## PROBLEM:
Each line below from the one containing "esi_is_virtual : bool;" through the one containing "esi_is_encrypted := bit" should be output exactly as it stands, and no other line should appear.

## DATA RECORDS:
(* ===== verification/RecordParser.v ===== *)
(** The parser of one record of the master file table into the index, base and extension
    records alike ([crates/uffs-mft/src/io/parser/unified.rs], with
    [parse/attribute_helpers.rs], [ntfs/metadata.rs], [ntfs/mod.rs] and the conversions of
    [index/standard_info.rs]), and its refinement of a table of files. *)
From S2P Require Import Prelude Text NtfsRecords NameCodec Arena MftIndex IndexViews.

(** * Bounded reads *)

Definition rd_u16 (buf : list Z) (off : Z) : Z := default 0 (read_u16_le buf off).
Definition rd_u32 (buf : list Z) (off : Z) : Z := default 0 (read_u32_le buf off).
Definition rd_u64 (buf : list Z) (off : Z) : Z := default 0 (read_u64_le buf off).

Definition checked_add (a b : Z) : option Z := if a + b <? 2 ^ 64 then Some (a + b) else None.

Definition resident_value_offset (data : list Z) (attr_offset : Z) : option Z :=
  checked_add attr_offset (rd_u16 data (saturating_add_u64 attr_offset 20)).

Definition file_reference_to_frs (file_reference : Z) : Z := Z.land file_reference 0x0000FFFFFFFFFFFF.

(** * $STANDARD_INFORMATION *)

Record ExtendedStandardInfo := {
  esi_created : Z; esi_modified : Z; esi_accessed : Z; esi_mft_changed : Z; esi_usn : Z;
  esi_security_id : Z; esi_owner_id : Z; esi_quota_charged : Z; esi_max_versions : Z;
  esi_version_number : Z; esi_class_id : Z;
  esi_is_readonly : bool; esi_is_hidden : bool; esi_is_system : bool; esi_is_archive : bool;
  esi_is_device : bool; esi_is_normal : bool; esi_is_temporary : bool; esi_is_sparse : bool;
  esi_is_reparse : bool; esi_is_compressed : bool; esi_is_offline : bool;
  esi_is_not_content_indexed : bool; esi_is_encrypted : bool; esi_is_integrity_stream : bool;
  esi_is_virtual : bool; esi_is_no_scrub_data : bool; esi_is_pinned : bool; esi_is_unpinned : bool
}.

(** [ExtendedStandardInfo::from_attributes] with the other fields given: what
    [..from_attributes(attrs)] leaves to the struct literal around it. *)
Definition extended_info (created modified accessed mft_changed usn security_id owner_id quota_charged
    max_versions version_number class_id attrs : Z) : ExtendedStandardInfo :=
  let bit m := negb (Z.land attrs m =? 0) in
  {| esi_created := created; esi_modified := modified; esi_accessed := accessed; esi_mft_changed := mft_changed;
     esi_usn := usn; esi_security_id := security_id; esi_owner_id := owner_id; esi_quota_charged := quota_charged;
     esi_max_versions := max_versions; esi_version_number := version_number; esi_class_id := class_id;
     esi_is_readonly := bit 0x0001; esi_is_hidden := bit 0x0002; esi_is_system := bit 0x0004;
     esi_is_archive := bit 0x0020; esi_is_device := bit 0x0040; esi_is_normal := bit 0x0080;
     esi_is_temporary := bit 0x0100; esi_is_sparse := bit 0x0200; esi_is_reparse := bit 0x0400;
     esi_is_compressed := bit 0x0800; esi_is_offline := bit 0x1000; esi_is_not_content_indexed := bit 0x2000;
     esi_is_encrypted := bit 0x4000; esi_is_integrity_stream := bit 0x8000; esi_is_virtual := bit 0x00010000;
     esi_is_no_scrub_data := bit 0x00020000; esi_is_pinned := bit 0x00080000; esi_is_unpinned := bit 0x00100000 |}.

Definition from_attributes (attrs : Z) : ExtendedStandardInfo := extended_info 0 0 0 0 0 0 0 0 0 0 0 attrs.
Definition default_extended_info : ExtendedStandardInfo := from_attributes 0.

Definition STANDARD_INFO_SIZE_V12 : Z := 36.
Definition STANDARD_INFO_SIZE_V30 : Z := 72.

Inductive StdInfoParse : Type := Malformed | V12 | V30.

Definition rd_i64 (buf : list Z) (off : Z) : Z := i64 (rd_u64 buf off).

Definition parse_standard_info_full (data : list Z) (attr_offset : Z) (result : ExtendedStandardInfo)
    : StdInfoParse * ExtendedStandardInfo :=
  match get_range data (attr_offset + 16) (attr_offset + 20) with
  | None => (Malformed, result)
  | Some value_length_bytes =>
  let value_length := from_le_bytes value_length_bytes in
  match get_range data (attr_offset + 20) (attr_offset + 22) with
  | None => (Malformed, result)
  | Some value_offset_bytes =>
  let value_offset := from_le_bytes value_offset_bytes in
  let si := attr_offset + value_offset in
  if (STANDARD_INFO_SIZE_V30 <=? value_length) && (si + 72 <=? zlen data) then
    (V30, extended_info (rd_i64 data si) (rd_i64 data (si + 8)) (rd_i64 data (si + 24)) (rd_i64 data (si + 16))
            (rd_u64 data (si + 64)) (rd_u32 data (si + 52)) (rd_u32 data (si + 48)) (rd_u64 data (si + 56))
            (rd_u32 data (si + 36)) (rd_u32 data (si + 40)) (rd_u32 data (si + 44)) (rd_u32 data (si + 32)))
  else if (STANDARD_INFO_SIZE_V12 <=? value_length) && (si + 36 <=? zlen data) then
    (V12, extended_info (rd_i64 data si) (rd_i64 data (si + 8)) (rd_i64 data (si + 24)) (rd_i64 data (si + 16))
            0 0 0 0 0 0 0 (rd_u32 data (si + 32)))
  else (Malformed, result)
  end end.

(** [StandardInfo::from_extended]. *)
Definition from_extended (e : ExtendedStandardInfo) : StandardInfo :=
  let add (b : bool) (m flags : Z) := if b then Z.lor flags m else flags in
  let flags := 0 in
  let flags := add e.(esi_is_readonly) IS_READONLY flags in
  let flags := add e.(esi_is_archive) IS_ARCHIVE flags in
  let flags := add e.(esi_is_system) IS_SYSTEM flags in
  let flags := add e.(esi_is_hidden) IS_HIDDEN flags in
  let flags := add e.(esi_is_offline) IS_OFFLINE flags in
  let flags := add e.(esi_is_not_content_indexed) IS_NOT_INDEXED flags in
  let flags := add e.(esi_is_compressed) IS_COMPRESSED flags in
  let flags := add e.(esi_is_encrypted) IS_ENCRYPTED flags in
  let flags := add e.(esi_is_sparse) IS_SPARSE flags in
  let flags := add e.(esi_is_reparse) IS_REPARSE flags in
  let flags := add e.(esi_is_temporary) IS_TEMPORARY flags in
  let flags := add e.(esi_is_integrity_stream) IS_INTEGRITY_STREAM flags in
  let flags := add e.(esi_is_no_scrub_data) IS_NO_SCRUB_DATA flags in
  let flags := add e.(esi_is_pinned) IS_PINNED flags in
  let flags := add e.(esi_is_unpinned) IS_UNPINNED flags in
  let flags := add e.(esi_is_virtual) IS_VIRTUAL flags in
  {| si_created := e.(esi_created); si_modified := e.(esi_modified); si_accessed := e.(esi_accessed);
     si_mft_changed := e.(esi_mft_changed); si_flags := flags; si_usn := e.(esi_usn);
     si_security_id := e.(esi_security_id); si_owner_id := e.(esi_owner_id) |}.

(** * $FILE_NAME *)

Record FileNameAttribute := {
  fa_parent_directory : Z; fa_creation_time : Z; fa_modification_time : Z; fa_mft_change_time : Z;
  fa_access_time : Z; fa_file_name_length : Z; fa_file_name_namespace : Z
}.

(** [FileNameAttribute::read_from_prefix] at [off], the fields the parser reads; the
    attribute has 66 bytes. *)
Definition read_file_name_attribute (data : list Z) (off : Z) : option FileNameAttribute :=
  let? s := get_from data off in
  if zlen s <? 66 then None else
  let? len := zget s 64 in
  let? ns := zget s 65 in
  Some {| fa_parent_directory := rd_u64 s 0; fa_creation_time := rd_i64 s 8; fa_modification_time := rd_i64 s 16;
          fa_mft_change_time := rd_i64 s 24; fa_access_time := rd_i64 s 32; fa_file_name_length := len;
          fa_file_name_namespace := ns |}.

(** The guards of the $FILE_NAME arm: the decoded attribute and the bytes of the name. *)
Definition read_file_name (data : list Z) (offset : Z) (hdr : AttributeRecordHeader)
    : option (FileNameAttribute * list Z) :=
  if hdr.(is_non_resident_) =? 0 then
    let? fn_off := resident_value_offset data offset in
    let? fn := read_file_name_attribute data fn_off in
    if fn.(fa_file_name_namespace) =? 2 then None else
    let name_len := fn.(fa_file_name_length) in
    let ns := saturating_add_u64 fn_off 66 in
    let? name_end := checked_add ns (name_len * 2) in
    let? nb := get_range data ns name_end in
    Some (fn, nb)
  else None.

Definition all_ascii (s : list Z) : bool := forallb (fun b => b <? 128) s.

Section parser.
Context (to_lowercase : list Z -> list Z).
(* ===== verification/VolumeLinks.v ===== *)
(** Invariants of the tables of files the record parser builds
    ([crates/uffs-mft/src/io/parser/unified.rs]): the child entries of the directories are
    the names of the files, each numbered by its place among the names of its file. *)
From S2P Require Import Prelude Text NtfsRecords NameCodec Arena MftIndex IndexViews RecordParser.

Definition empty_volume : Volume := {| vol_files := ∅; vol_ext := ExtensionTable_new |}.

Section parsed.
Context (lc : list Z -> list Z).

(** The indexes the parser makes of records in any order, each with the table of files it
    represents.  A record adds at most three cells to an arena per byte. *)
Inductive parsed : MftIndex -> Volume -> Prop :=
| parsed_new volume : parsed (MftIndex_new volume) empty_volume
| parsed_record ix v data frs ok ix' :
    parsed ix v -> byte_list data -> 0 <= frs < U64_MAX -> room (3 * zlen data + 1) ix ->
    process_record lc data frs ix = Some (ok, ix') -> parsed ix' (spec_record lc data frs v).2.

Lemma parsed_models ix v : parsed ix v -> models ix v.
Proof.
  induction 1 as [volume | ix v data frs ok ix' _ IH Hb Hf Hroom E]; [apply models_new |].
  destruct (process_record_models lc data frs ix v Hb Hf IH Hroom) as (ix'' & E' & R). rewrite E in E'.
  injection E' as _ <-. apply R.
Qed.

(** * Names and child entries *)

Definition names_of (v : Volume) (f : Z) : list NameView := match v.(vol_files) !! f with Some x => x.(v_names) | None => [] end.
Definition children_of (v : Volume) (f : Z) : list (Z * Z) :=
  match v.(vol_files) !! f with Some x => map (fun c => (c.(ch_child_frs), c.(ch_name_index))) x.(v_children) | None => [] end.
Definition count_of (v : Volume) (f : Z) : Z := match v.(vol_files) !! f with Some x => x.(v_fields).(fr_name_count) | None => 0 end.

(** The entries of a directory are the names in it, its own and the unknown parent's
    apart; the number of a name is its place in the order the names were read. *)
Definition links_ok (v : Volume) : Prop :=
  (forall f, count_of v f = Z.min U16_MAX (zlen (names_of v f))) /\
  (forall dir f n, (f, n) ∈ children_of v dir <->
     exists i name, zget (rev (names_of v f)) i = Some name /\ n = Z.min U16_MAX i /\
       name.(nv_parent_frs) = dir /\ dir <> f /\ dir <> NO_ENTRY).

Definition same_links (v v' : Volume) : Prop :=
  forall f, names_of v' f = names_of v f /\ children_of v' f = children_of v f /\ count_of v' f = count_of v f.

Lemma links_ok_same v v' : same_links v v' -> links_ok v -> links_ok v'.
Proof.
  intros S [H1 H2]. split; [intros f; destruct (S f) as (-> & _ & ->); apply H1 |].
  intros dir f n. destruct (S dir) as (_ & -> & _). destruct (S f) as (-> & _ & _). apply H2.
Qed.

Lemma same_links_refl v : same_links v v.
Proof. done. Qed.

Lemma same_links_trans v1 v2 v3 : same_links v1 v2 -> same_links v2 v3 -> same_links v1 v3.
Proof. intros A B f. destruct (A f) as (A1 & A2 & A3), (B f) as (-> & -> & ->). done. Qed.

Lemma same_links_on_file f g v :
  (forall x, v_names (g x) = v_names x /\ v_children (g x) = v_children x /\ fr_name_count (v_fields (g x)) = fr_name_count (v_fields x)) ->
  same_links v (on_file f g v).
Proof.
  intros Hg f'. unfold names_of, children_of, count_of. cbn. destruct (decide (f' = f)) as [-> |].
  - rewrite lookup_alter_eq. destruct (vol_files v !! f) as [x|]; [|done]. cbn. by destruct (Hg x) as (-> & -> & ->).
  - by rewrite lookup_alter_ne.
Qed.

Lemma same_links_fields f g v : (forall r, fr_name_count (g r) = fr_name_count r) -> same_links v (on_file f (on_fields g) v).
Proof. intros Hg. apply same_links_on_file. intros x. by cbn. Qed.

Lemma same_links_touch f v : same_links v (touch FileRecord_new_unified f v).
Proof.
  intros f'. unfold touch. destruct (vol_files v !! f) as [x|] eqn:E; [done |].
  unfold names_of, children_of, count_of. cbn. destruct (decide (f' = f)) as [-> |]; [by rewrite lookup_insert_eq, E | by rewrite lookup_insert_ne].
Qed.

(** * A name *)

Definition present (v : Volume) (f : Z) : Prop := is_Some (v.(vol_files) !! f).

Lemma present_on_file v f g f' : present (on_file f g v) f' <-> present v f'.
Proof. unfold present. cbn. apply lookup_alter_is_Some. Qed.

Lemma present_touch fresh v f f' : present v f' -> present (touch fresh f v) f'.
Proof.
  unfold present, touch. destruct (vol_files v !! f); [done |]. cbn. intros H. destruct (decide (f' = f)) as [-> |];
    [by rewrite lookup_insert_eq | by rewrite lookup_insert_ne].
Qed.

Lemma present_touched fresh v f : present (touch fresh f v) f.
Proof.
  unfold present, touch. destruct (vol_files v !! f) as [x|] eqn:E; [by rewrite E |]. cbn. by rewrite lookup_insert_eq.
Qed.

Lemma names_new_name v f g name :
  present v f -> (forall x, v_names (g x) = name :: v_names x) ->
  forall f', names_of (on_file f g v) f' = if decide (f' = f) then name :: names_of v f else names_of v f'.
Proof.
  intros [x Hx] Hg f'. unfold names_of. cbn. destruct (decide (f' = f)) as [-> |]; [|by rewrite lookup_alter_ne].
  rewrite lookup_alter_eq, Hx. cbn. by rewrite Hg.
Qed.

## EXERCISE SOLUTION:
  esi_is_virtual : bool; esi_is_no_scrub_data : bool; esi_is_pinned : bool; esi_is_unpinned : bool
}.

(** [ExtendedStandardInfo::from_attributes] with the other fields given: what
    [..from_attributes(attrs)] leaves to the struct literal around it. *)
Definition extended_info (created modified accessed mft_changed usn security_id owner_id quota_charged
    max_versions version_number class_id attrs : Z) : ExtendedStandardInfo :=
  let bit m := negb (Z.land attrs m =? 0) in
  {| esi_created := created; esi_modified := modified; esi_accessed := accessed; esi_mft_changed := mft_changed;
     esi_usn := usn; esi_security_id := security_id; esi_owner_id := owner_id; esi_quota_charged := quota_charged;
     esi_max_versions := max_versions; esi_version_number := version_number; esi_class_id := class_id;
     esi_is_readonly := bit 0x0001; esi_is_hidden := bit 0x0002; esi_is_system := bit 0x0004;
     esi_is_archive := bit 0x0020; esi_is_device := bit 0x0040; esi_is_normal := bit 0x0080;
     esi_is_temporary := bit 0x0100; esi_is_sparse := bit 0x0200; esi_is_reparse := bit 0x0400;
     esi_is_compressed := bit 0x0800; esi_is_offline := bit 0x1000; esi_is_not_content_indexed := bit 0x2000;
     esi_is_encrypted := bit 0x4000; esi_is_integrity_stream := bit 0x8000; esi_is_virtual := bit 0x00010000;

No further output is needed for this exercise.